毎日のように銭湯に通っていると、よく顔を合わせる人が数人出てくる。別にその人たちと話したりすることはないのだが、なんとなくおたがいに存在を認識しているのは視線の感じでわかる。あの人のお気に入りの席はあそこだなとか、あの人は毎回入る前とあとに体重を量っているなとか、あの人は湯船につかるときに絶対に声を出すなとか、いろいろ特徴がつかめてくる。しばらく会わないと、「体調崩してるのかな?」とか、「転職して生活リズムが変わったのかな?」とか、「引っ越したのかな?」とか、ちょっと気になったりする。

以前、下北沢のコンビニで深夜に買いものしたときに、やたら店員さんが顔を見てくるなと思ったら、よく銭湯で顔を合わすおじさんだった。いつも全裸の状態でしか見ていなかったから、服を着ている姿が逆に気恥ずかしかった。

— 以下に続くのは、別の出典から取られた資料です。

(* ===== verification/MuxThread.v ===== *)
(** * The muxer thread

    Models [MuxThread::Run] ([libs/engine/src/mux_thread.cpp]) with the codec private data
    and the queue items of [session_internal.h] and the packets of [packet_types.h]: the
    configuration of the writer, the segments and their epochs, the placement of audio and
    video, splits, and the end of a recording.  Files are written by the writer of
    [MatroskaWriter.v].

    What other threads publish is read when a packet is handled ([Shared]), so it is an
    argument of every step; the packets of the queue arrive in batches, one for each
    iteration of the main loop, and every schedule of the producers is a list of batches.
    Metrics, log lines and the wording of failures are left out.  [pushed], [predating] and
    [closed_segments] are history: the code does not have them and no step reads them. *)
From S2P Require Import Prelude ConfigTypes AnnexB AudioTimeline SplitProtocol SegmentPath MatroskaHeader MatroskaWriter.
From stdpp Require Import sorting.
#[local] Open Scope Z_scope.

(** ** Packets and queue items *)

Record EncodedVideoPacket := mkVideo { v_bytes : list Z; v_pts_ns : Z; keyframe : bool }.
Record EncodedAudioPacket := mkAudio { a_bytes : list Z; a_pts_ns : Z; track_id : nat }.

Inductive MuxItem :=
  | VideoItem (p : EncodedVideoPacket)
  | AudioItem (p : EncodedAudioPacket)
  | VideoEosSentinel
  | AudioEosSentinel (track : nat)
  | SplitItem (s : SplitSentinel).

(** What the thread reads from the session state while it handles an item. *)
Record Shared := mkShared {
  video_epoch_qpc_100ns : Z;
  audio_epoch_qpc_100ns : list Z;
  measured_max_cll_nits : Z;
  measured_max_fall_nits : Z;
}.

たまに先輩の芸人と洗い場で出くわすこともあるのだが、これは困った。話したことのあるかたなら、いつも通り挨拶して済む。だが初対面の先輩の場合、こちらが気づいたからといって挨拶しに行っても、おたがい全裸なので、もし話が弾まなければ気まずさが倍増するだろう。悩んだ結果、かなり長めにシャンプーしてやりすごすという方法で乗り切っていた。ちなみに、その先輩とはロバートの秋山さんとラーメンズの片桐さんだ。

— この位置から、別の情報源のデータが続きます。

(** A finished recording: nothing is left in the buffers. *)
Definition drained (s : System) : Prop := premux_content (buffers s) = [] /\ mux_queue (buffers s) = [].

Lemma delivered_items cfg s : recording cfg s -> drained s ->
  segments_keyed (chunks (delivered s)).1 (chunks (delivered s)).2 [] /\
  segment_indices (delivered s) = segment_numbers (current_segment_index (split s)).
Proof.
  intros H%recording_ok [D1 D2]. destruct H as [_ _ _ _ _ _ _ R8 _ R10 _ _].
  unfold pipeline in *. rewrite D1, D2, !app_nil_r in *. split; [|done].
  apply (chunks_keyed (delivered s) R8 [] []). by split.
Qed.

(** The first picture of the first segment. *)
Definition first_chunk (cs : list (list EncodedVideoPacket) * list EncodedVideoPacket) : list EncodedVideoPacket :=
  match cs.1 with c :: _ => c | [] => cs.2 end.

Lemma first_chunk_grows l cs : first_chunk cs `prefix_of` first_chunk (fold_left chunk_step l cs).
Proof.
  revert cs. induction l as [|i l IH]; intros cs; [done|]. cbn [fold_left]. etrans; [|apply IH].
  destruct cs as [[|c cs] cur], i as [p|?| |?|?]; cbn; try reflexivity; destruct (bool_decide _); cbn;
    first [reflexivity|by eexists].
Qed.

下北沢に住み始めたのは20年前なのだが、以前はもっと銭湯があったらしい。聞いたことがあるだけでも、沢の湯、寿湯、守山湯、第二久づま湯、淡島湯、きたざわ湯という6軒の銭湯があった。もしこれらの銭湯がいまでも残っていたとしたら、きっと下北沢は《演劇の街》や《古着の街》ではなく《銭湯の街》と呼ばれていたかもしれない。

僕が通った銭湯も、この15年で次々と廃業していった。昭和初期から営業していた代沢湯と山の湯が70年以上もの歴史に幕を閉じ、続いて八幡湯、第二淡島湯が閉館した。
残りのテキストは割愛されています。